Whether it’s booze or guns, cults or dogma, drugs or food, or sex, or money, sometimes the world feels too heavy on our shoulders, and they each offer the same numbing, mind-rotting comfort for the spirit that ails. We are each of us beautiful, intricate, tender creatures, who are so easily broken - apart from those arseholes who keep setting off the fireworks, obviously.
Anyway, I’m not great when I don’t get much sleep, so I can’t tell you that I’ve come up with any great solution for any of it.

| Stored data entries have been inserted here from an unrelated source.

(** * FileConverter: the wire protocol of [server.py] and [client.py]

    A shallow embedding of the connection handler
    ([ConversionServer.handle_client]) and of the client session
    ([ConversionClient.send_request]), with the Python builtins they call,
    followed by the properties of the framing layer.

    Modelling conventions.
    - A Python [int] is a [Z]; [bytes] is a [list byte]; a Python [str] is the
      list of its code points, so that [len] of a [str] and [len] of its
      UTF-8 encoding are different quantities, as they are in Python.
    - A socket is the queue of segments still to be received, the list of
      [send] calls made so far and the number of [send] calls the peer will
      still accept.  [recv n] returns at most [n] bytes of the first pending
      segment, and the empty byte string once the peer has closed.
    - The file system is a finite map from (normalised) paths to contents.
    - The image and PDF libraries, [int()], [tempfile], the clock and the
      refusals of [open] are given by a [world] record of oracles.
    - Statements of the source run in a state-and-exception monad; the
      two [while] loops take fuel, supplied from the length of the stream. *)

From Stdlib Require Import ZArith Lia Strings.Byte.
From stdpp Require Import base option list gmap strings.

Open Scope Z_scope.

(** ** Bytes and integers *)

Abbreviation bytes := (list byte).

Definition byte_of_Z (z : Z) : byte :=
  match Byte.of_N (Z.to_N z) with
  | Some b => b
  | None => x00
  end.

Definition Z_of_byte (b : byte) : Z := Z.of_N (Byte.to_N b).

(** [len(x)] *)
Definition len {A} (l : list A) : Z := Z.of_nat (length l).

(** ** Strings *)

Abbreviation pystr := (list Z).

(** A literal of the source, as the list of its code points. *)
Fixpoint lit (s : string) : pystr :=
  match s with
  | EmptyString => []
  | String a s' => Z.of_N (Ascii.N_of_ascii a) :: lit s'
  end.

Definition is_ascii (s : pystr) : Prop := Forall (fun c => 0 <= c < 128) s.

(** ** Exceptions and results *)

Inductive exn_kind :=
  | ValueError | ConnectionError | OverflowError | UnicodeError
  | OSError | RuntimeError | FileNotFoundError | LibraryError.

(** An exception with [str(e)]. *)
Record exn := Exn { exn_kind_of : exn_kind; exn_str : pystr }.

Inductive res (A : Type) :=
  | Ok (a : A)
  | Raise (e : exn)
  | OutOfFuel.
Arguments Ok {A} a.
Arguments Raise {A} e.
Arguments OutOfFuel {A}.

(** [int.to_bytes(n, k, 'big')] *)
Fixpoint be_bytes (k : nat) (n : Z) : bytes :=
  match k with
  | O => []
  | S k' => byte_of_Z ((n / 256 ^ Z.of_nat k') mod 256) :: be_bytes k' n
  end.

Definition to_bytes (k : nat) (n : Z) : res bytes :=
  if n <? 0 then
    Raise (Exn OverflowError (lit "can't convert negative int to unsigned"))
  else if 256 ^ Z.of_nat k <=? n then
    Raise (Exn OverflowError (lit "int too big to convert"))
  else Ok (be_bytes k n).

(** [int.from_bytes(bs, 'big')] *)
Definition from_bytes (bs : bytes) : Z :=
  fold_left (fun acc b => acc * 256 + Z_of_byte b) bs 0.

(** ** [str] builtins *)

(** [s.split(sep)] for a one-character separator. *)
Fixpoint split_on (sep : Z) (s : pystr) : list pystr :=
  match s with
  | [] => [[]]
  | c :: s' =>
      if c =? sep then [] :: split_on sep s'
      else match split_on sep s' with
           | p :: ps => (c :: p) :: ps
           | [] => [[c]]
           end
  end.

(** [s.startswith(prefix)] *)
Fixpoint startswith (prefix s : pystr) : bool :=
  match prefix, s with
  | [], _ => true
  | _ :: _, [] => false
  | a :: prefix', b :: s' => (a =? b) && startswith prefix' s'
  end.

(** [str(n)] for an [int]. *)
Fixpoint digits (fuel : nat) (n : Z) (acc : pystr) : pystr :=
  let acc' := (48 + n mod 10) :: acc in
  match fuel with
  | O => acc'
  | S fuel' => if n <? 10 then acc' else digits fuel' (n / 10) acc'
  end.

Definition str_of_int (n : Z) : pystr :=
  if n <? 0 then 45 :: digits (Z.to_nat (Z.log2 (- n))) (- n) []
  else digits (Z.to_nat (Z.log2 n)) n [].

(** [s.encode()]: UTF-8; lone surrogates are refused. *)
Definition encode_char (c : Z) : option bytes :=
  if c <? 0 then None
  else if c <? 128 then Some [byte_of_Z c]
  else if c <? 2048 then
    Some [byte_of_Z (192 + c / 64); byte_of_Z (128 + c mod 64)]
  else if c <? 65536 then
    if (55296 <=? c) && (c <? 57344) then None
    else Some [byte_of_Z (224 + c / 4096);
               byte_of_Z (128 + (c / 64) mod 64);
               byte_of_Z (128 + c mod 64)]
  else if c <? 1114112 then
    Some [byte_of_Z (240 + c / 262144);
          byte_of_Z (128 + (c / 4096) mod 64);
          byte_of_Z (128 + (c / 64) mod 64);
          byte_of_Z (128 + c mod 64)]
  else None.

Fixpoint encode_chars (s : pystr) : option bytes :=
  match s with
  | [] => Some []
  | c :: s' =>
      match encode_char c, encode_chars s' with
      | Some b, Some bs => Some (b ++ bs)
      | _, _ => None
      end
  end.

Definition encode (s : pystr) : res bytes :=
  match encode_chars s with
  | Some bs => Ok bs
  | None =>
      Raise (Exn UnicodeError (lit "'utf-8' codec can't encode character"))
  end.

(** [bs.decode()]: strict UTF-8 (no overlong forms, no surrogates, nothing
    above U+10FFFF). *)
Definition is_cont (b : byte) : bool :=
  (128 <=? Z_of_byte b) && (Z_of_byte b <? 192).

Definition between (lo hi : Z) (b : byte) : bool :=
  (lo <=? Z_of_byte b) && (Z_of_byte b <=? hi).

Fixpoint decode_chars (bs : bytes) : option pystr :=
  match bs with
  | [] => Some []
  | b0 :: r0 =>
      let z0 := Z_of_byte b0 in
      if z0 <? 128 then cons z0 <$> decode_chars r0
      else if z0 <? 194 then None
      else if z0 <? 224 then
        match r0 with
        | b1 :: r1 =>
            if is_cont b1 then
              cons ((z0 - 192) * 64 + (Z_of_byte b1 - 128)) <$> decode_chars r1
            else None
        | _ => None
        end
      else if z0 <? 240 then
        match r0 with
        | b1 :: b2 :: r2 =>
            if between (if z0 =? 224 then 160 else 128)
                       (if z0 =? 237 then 159 else 191) b1 && is_cont b2
            then cons ((z0 - 224) * 4096 + (Z_of_byte b1 - 128) * 64
                       + (Z_of_byte b2 - 128)) <$> decode_chars r2
            else None
        | _ => None
        end
      else if z0 <? 245 then
        match r0 with
        | b1 :: b2 :: b3 :: r3 =>
            if between (if z0 =? 240 then 144 else 128)
                       (if z0 =? 244 then 143 else 191) b1
               && is_cont b2 && is_cont b3
            then cons ((z0 - 240) * 262144 + (Z_of_byte b1 - 128) * 4096
                       + (Z_of_byte b2 - 128) * 64 + (Z_of_byte b3 - 128))
                   <$> decode_chars r3
            else None
        | _ => None
        end
      else None
  end.

Definition decode (decode_msg : bytes -> pystr) (bs : bytes) : res pystr :=
  match decode_chars bs with
  | Some s => Ok s
  | None => Raise (Exn UnicodeError (decode_msg bs))
  end.

(** ** Paths ([posixpath]) *)

(** [s.rfind(c)]: the last index of [c] in [s], or -1. *)
Fixpoint rfind_from (i : Z) (c : Z) (s : pystr) (best : Z) : Z :=
  match s with
  | [] => best
  | x :: s' => rfind_from (i + 1) c s' (if x =? c then i else best)
  end.

Definition rfind (c : Z) (s : pystr) : Z := rfind_from 0 c s (-1).

(** [os.path.basename(p)]: [p[p.rfind('/') + 1:]] *)
Definition basename (p : pystr) : pystr :=
  drop (Z.to_nat (rfind 47 p + 1)) p.

(** [os.path.join(a, b)] *)
Definition join (a b : pystr) : pystr :=
  if startswith [47] b then b
  else if bool_decide (a = []) || bool_decide (last a = Some 47) then a ++ b
  else a ++ [47] ++ b.

(** [os.path.splitext(p)] *)
Definition splitext (p : pystr) : pystr * pystr :=
  let sepIndex := rfind 47 p in
  let dotIndex := rfind 46 p in
  if (sepIndex <? dotIndex)
     && existsb (fun x => negb (x =? 46))
          (take (Z.to_nat (dotIndex - (sepIndex + 1)))
                (drop (Z.to_nat (sepIndex + 1)) p))
  then (take (Z.to_nat dotIndex) p, drop (Z.to_nat dotIndex) p)
  else (p, []).

(** [os.path.normpath(p)], which is how the file system resolves a path in
    the absence of symbolic links.  [norm_comps] is the loop over the
    components, with [new_comps] kept in reverse. *)
Fixpoint norm_comps (absolute : bool) (comps new_comps : list pystr)
  : list pystr :=
  match comps with
  | [] => rev new_comps
  | comp :: comps' =>
      if bool_decide (comp = []) || bool_decide (comp = [46]) then
        norm_comps absolute comps' new_comps
      else if negb (bool_decide (comp = [46; 46]))
              || (negb absolute && bool_decide (new_comps = []))
              || bool_decide (head new_comps = Some [46; 46])
      then norm_comps absolute comps' (comp :: new_comps)
      else norm_comps absolute comps' (tail new_comps)
  end.

Fixpoint join_with (sep : Z) (l : list pystr) : pystr :=
  match l with
  | [] => []
  | [x] => x
  | x :: l' => x ++ sep :: join_with sep l'
  end.

Definition normpath (p : pystr) : pystr :=
  if bool_decide (p = []) then [46]
  else
    let initial_slashes : nat :=
      if startswith [47] p then
        if startswith [47; 47] p && negb (startswith [47; 47; 47] p)
        then 2%nat else 1%nat
      else 0%nat in
    let comps := norm_comps (negb (Nat.eqb initial_slashes 0))
                            (split_on 47 p) [] in
    let path := replicate initial_slashes 47 ++ join_with 47 comps in
    if bool_decide (path = []) then [46] else path.

(** [p] names something strictly below the directory [dir], by the normal
    forms of the two paths.  [normpath] keeps two leading slashes, so a path
    that begins with exactly two is compared as it is, though Linux resolves
    it as with one: on such a path [inside] can answer otherwise than the
    file system does. *)
Definition inside (dir p : pystr) : bool :=
  let d := normpath dir in
  let q := normpath p in
  startswith (if bool_decide (last d = Some 47) then d else d ++ [47]) q
  && negb (bool_decide (q = d)).

(** ** The clock *)

Record datetime := Datetime {
  year : Z; month : Z; day : Z;
  hour : Z; minute : Z; second : Z; microsecond : Z }.

Definition pad2 (n : Z) : pystr :=
  if n <? 10 then 48 :: str_of_int n else str_of_int n.

(** [dt.strftime("%Y%m%d_%H%M%S")], for the four-digit years of a clock. *)
Definition strftime (dt : datetime) : pystr :=
  str_of_int (year dt) ++ pad2 (month dt) ++ pad2 (day dt) ++ [95]
  ++ pad2 (hour dt) ++ pad2 (minute dt) ++ pad2 (second dt).

(** ** Connections, the file system and the monad of statements *)

(** The statement of the source that made a [send]. *)
Inductive part :=
  | ReqLen | ReqMeta | ReqChunk
  | NameLen | Name | Size | Chunk | Terminator
  | ErrLen | ErrMsg.

#[global] Instance part_eq_dec : EqDecision part.
Proof. solve_decision. Defined.

Record state := State {
  inq : list bytes;               (* segments the peer has still to deliver *)
  sent : list (part * bytes);     (* the [send] calls made, oldest first *)
  credit : option nat;            (* [Some k]: the peer is gone after k sends *)
  fs : gmap pystr bytes           (* regular files, by normalised path *)
}.

Definition M (A : Type) : Type := state -> res A * state.

Definition ret {A} (a : A) : M A := fun st => (Ok a, st).

Definition bind {A B} (m : M A) (k : A -> M B) : M B :=
  fun st =>
    match m st with
    | (Ok a, st') => k a st'
    | (Raise e, st') => (Raise e, st')
    | (OutOfFuel, st') => (OutOfFuel, st')
    end.

Notation "'let!' x ':=' m 'in' k" := (bind m (fun x => k))
  (at level 10, x name, m at level 100, k at level 200).
Notation "'do!' m 'in' k" := (bind m (fun _ => k))
  (at level 10, m at level 100, k at level 200).

Definition raise {A} (e : exn) : M A := fun st => (Raise e, st).

Definition lift {A} (r : res A) : M A := fun st => (r, st).

(** [try: m  except: pass] *)
Definition try_pass (m : M unit) : M unit :=
  fun st =>
    match m st with
    | (Raise _, st') => (Ok tt, st')
    | r => r
    end.

(** The bytes still to come on a connection. *)
Definition stream (q : list bytes) : bytes := concat q.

What I can tell you is that though there are loads of helpful phrases and tips to be found, there’s really no reason you can’t make up your own. For example, whenever I feel life is too heavy, and I’m overwhelmed by the weight of this mental wee world, I stand out in the backyard and open my arms to the sky and mutter, “I know I’m here for such a short amount of time. And some of it will feel magic, and some of it will feel unbearable. But even in the times when it might feel shitty, I don’t want to waste any of it. None of it at all.” And then I take a breath, and as I open my arms as wide as they can go, I say “So, bring it.”
And though that’s not as snappy as a Garfield poster or motivational meme, it works for me.
Mark, watching me, reappearing from the backyard, remarked that some people might think I was mental. And I smiled and acknowledged they were probably right. And then I told him about the lady with the guns and the oat milk latte, and he sighed and agreed, that in terms of lunacy, I luckily remain a rank amateur.